[WHAT YOU NEED TO DO]
Without omitting anything, return the records precisely as given.

::: INFORMATION SUPPLIED :::

Lemma tenant_render_eq rs owner tid t :
  tenant_render (rs, owner) (tid, t) =
  (let s := tenant_paths rs owner tid t in
   (foldl (λ rs color, put rs (color_rule tid color)) (ss_resources s)
      (range_map (set_to_map (λ c, (c, tt)) (ss_colors s) : gmap Z unit)).*1, ss_owner s)).
Proof. reflexivity. Qed.

Lemma tenant_start_grows rs tid t : grows rs (tenant_start rs tid t).
Proof.
  unfold tenant_start. etransitivity; [apply grows_put|]. etransitivity; [|apply (foldl_extends grows); intros; apply portal_render_grows].
  destruct (addr_is_valid _); [apply grows_put|reflexivity].
Qed.

Lemma tenant_start_ok rs owner tid t :
  pei_Tenants pe !! tid = Some t → only (owned owner) rs → only (owned owner) (tenant_start rs tid t).
Proof.
  intros Ht Hrs. unfold tenant_start. apply (foldl_ind _ (λ _ rs, only (owned owner) rs)).
  - assert (only (owned owner) (put rs (RVRF (vrf_of tid)))) by (apply only_put; [done|apply owned_asked; [by eapply asked_vrf|done]]).
    destruct (addr_is_valid _) eqn:Hv; [|done]. apply only_put; [done|]. apply owned_asked; [by eapply asked_sid|done].
  - intros _ p rs' Hrs' ([id p'] & -> & Hp)%list_elem_of_fmap. apply elem_of_range_map in Hp. by eapply portal_render_ok.
Qed.
Definition duration_string (d : Duration) : string :=
  let u := Z.abs d in
  let body :=
    if u =? 0 then "0s"%string
    else if u <? Second then
      let '(prec, unit) := if u <? Microsecond then (0%nat, "ns"%string)
                           else if u <? Millisecond then (3%nat, String.append micro_sign "s") else (6%nat, "ms"%string) in
      let '(frac, whole) := frac_digits prec u "" false in
      cat [dec whole; frac; unit]
    else
      let '(frac, s) := frac_digits 9 u "" false in
      let secs := cat [dec (s mod 60); frac; "s"] in
      let m := s / 60 in
      if m =? 0 then secs
      else let mins := cat [dec (m mod 60); "m"; secs] in
           let h := m / 60 in
           if h =? 0 then mins else cat [dec h; "h"; mins] in
  if d <? 0 then String "-" body else body.

Definition stamp_GetID (p : ProbeConfigSTAMP) : string :=
  let role := (if ps_IsSender p then if ps_NoReply p then "sender-noreply" else "sender" else "reflector")%string in
  cat [ps_ProbeType p; "."; role; "."; addr_string (ps_PeerDestination p); "."; dec (stampPort p); ".";
       ps_EgressInterface p; "."; ps_TelemetryKey p; "."; duration_string (ps_ProbeInterval p)].

Inductive probe_error :=
  | WrongProbeType (t : string)
  | InvalidPeer (a : Addr)
  | ErrReflectedUnsupported
  | NonPositiveInterval (d : Duration)
  | DialFailed
  | StampFailed (e : stamp_err)
  | RunnerFailed (what : string).

Definition Validate (p : ProbeConfigSTAMP) : option probe_error :=
  if negb (ps_ProbeType p =? ProbeTypeSTAMP)%string then Some (WrongProbeType (ps_ProbeType p))
  else if ps_IsSender p && negb (addr_is_valid (ps_PeerDestination p)) then Some (InvalidPeer (ps_PeerDestination p))
  else if negb (ps_IsSender p) then None
  else if negb (ps_NoReply p) then Some ErrReflectedUnsupported
  else if ps_ProbeInterval p <=? 0 then Some (NonPositiveInterval (ps_ProbeInterval p))
  else None.

(** [slices.Compact]: runs of equal elements become one. *)
Fixpoint compact (l : list string) : list string :=
  match l with
  | a :: (b :: _) as l' => if (a =? b)%string then compact l' else a :: compact l'
  | _ => l
  end.

Definition chr (n : N) : string := String (ascii_of_N n) EmptyString.

Definition netstat_material (p : ProbeConfigNetStat) : string :=
  cat [join (chr 0) (compact (sort_strings (pn_Devs p))); chr 1; join (chr 0) (compact (sort_strings (pn_StatItems p)))].

Section identity.
(** [hex.EncodeToString(sha256.Sum256(_)[:8])] *)
Context (sha256_8 : string → string).

Definition netstat_GetID (p : ProbeConfigNetStat) : string := sha256_8 (netstat_material p).

Definition GetID (c : ProbeConfig) : string :=
  match c with ConfigSTAMP p => stamp_GetID p | ConfigNetStat p => netstat_GetID p end.
End identity.

(** ** The STAMP probe *)

Definition stampConfig : Config :=
  {| cfg_ErrorEstimate := {| ec_Scale := 22; ec_Multiplier := 1; ec_ClockFormat := ClockFormatNTP; ec_Synchronized := false |} |}.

:::

[TASK ANSWER]
Lemma tenant_render_eq rs owner tid t :
  tenant_render (rs, owner) (tid, t) =
  (let s := tenant_paths rs owner tid t in
   (foldl (λ rs color, put rs (color_rule tid color)) (ss_resources s)
      (range_map (set_to_map (λ c, (c, tt)) (ss_colors s) : gmap Z unit)).*1, ss_owner s)).
Proof. reflexivity. Qed.

Lemma tenant_start_grows rs tid t : grows rs (tenant_start rs tid t).
Proof.
  unfold tenant_start. etransitivity; [apply grows_put|]. etransitivity; [|apply (foldl_extends grows); intros; apply portal_render_grows].
  destruct (addr_is_valid _); [apply grows_put|reflexivity].
Qed.

Lemma tenant_start_ok rs owner tid t :
  pei_Tenants pe !! tid = Some t → only (owned owner) rs → only (owned owner) (tenant_start rs tid t).
Proof.
  intros Ht Hrs. unfold tenant_start. apply (foldl_ind _ (λ _ rs, only (owned owner) rs)).
  - assert (only (owned owner) (put rs (RVRF (vrf_of tid)))) by (apply only_put; [done|apply owned_asked; [by eapply asked_vrf|done]]).
    destruct (addr_is_valid _) eqn:Hv; [|done]. apply only_put; [done|]. apply owned_asked; [by eapply asked_sid|done].
  - intros _ p rs' Hrs' ([id p'] & -> & Hp)%list_elem_of_fmap. apply elem_of_range_map in Hp. by eapply portal_render_ok.
Qed.
Definition duration_string (d : Duration) : string :=
  let u := Z.abs d in
  let body :=
    if u =? 0 then "0s"%string
    else if u <? Second then
      let '(prec, unit) := if u <? Microsecond then (0%nat, "ns"%string)
                           else if u <? Millisecond then (3%nat, String.append micro_sign "s") else (6%nat, "ms"%string) in
      let '(frac, whole) := frac_digits prec u "" false in
      cat [dec whole; frac; unit]
    else
      let '(frac, s) := frac_digits 9 u "" false in
      let secs := cat [dec (s mod 60); frac; "s"] in
      let m := s / 60 in
      if m =? 0 then secs
      else let mins := cat [dec (m mod 60); "m"; secs] in
           let h := m / 60 in
           if h =? 0 then mins else cat [dec h; "h"; mins] in
  if d <? 0 then String "-" body else body.

Definition stamp_GetID (p : ProbeConfigSTAMP) : string :=
  let role := (if ps_IsSender p then if ps_NoReply p then "sender-noreply" else "sender" else "reflector")%string in
  cat [ps_ProbeType p; "."; role; "."; addr_string (ps_PeerDestination p); "."; dec (stampPort p); ".";
       ps_EgressInterface p; "."; ps_TelemetryKey p; "."; duration_string (ps_ProbeInterval p)].

Inductive probe_error :=
  | WrongProbeType (t : string)
  | InvalidPeer (a : Addr)
  | ErrReflectedUnsupported
  | NonPositiveInterval (d : Duration)
  | DialFailed
  | StampFailed (e : stamp_err)
  | RunnerFailed (what : string).

Definition Validate (p : ProbeConfigSTAMP) : option probe_error :=
  if negb (ps_ProbeType p =? ProbeTypeSTAMP)%string then Some (WrongProbeType (ps_ProbeType p))
  else if ps_IsSender p && negb (addr_is_valid (ps_PeerDestination p)) then Some (InvalidPeer (ps_PeerDestination p))
  else if negb (ps_IsSender p) then None
  else if negb (ps_NoReply p) then Some ErrReflectedUnsupported
  else if ps_ProbeInterval p <=? 0 then Some (NonPositiveInterval (ps_ProbeInterval p))
  else None.

(** [slices.Compact]: runs of equal elements become one. *)
Fixpoint compact (l : list string) : list string :=
  match l with
  | a :: (b :: _) as l' => if (a =? b)%string then compact l' else a :: compact l'
  | _ => l
  end.

Definition chr (n : N) : string := String (ascii_of_N n) EmptyString.

Definition netstat_material (p : ProbeConfigNetStat) : string :=
  cat [join (chr 0) (compact (sort_strings (pn_Devs p))); chr 1; join (chr 0) (compact (sort_strings (pn_StatItems p)))].

Section identity.
(** [hex.EncodeToString(sha256.Sum256(_)[:8])] *)
Context (sha256_8 : string → string).

Definition netstat_GetID (p : ProbeConfigNetStat) : string := sha256_8 (netstat_material p).

Definition GetID (c : ProbeConfig) : string :=
  match c with ConfigSTAMP p => stamp_GetID p | ConfigNetStat p => netstat_GetID p end.
End identity.

(** ** The STAMP probe *)

Definition stampConfig : Config :=
  {| cfg_ErrorEstimate := {| ec_Scale := 22; ec_Multiplier := 1; ec_ClockFormat := ClockFormatNTP; ec_Synchronized := false |} |}.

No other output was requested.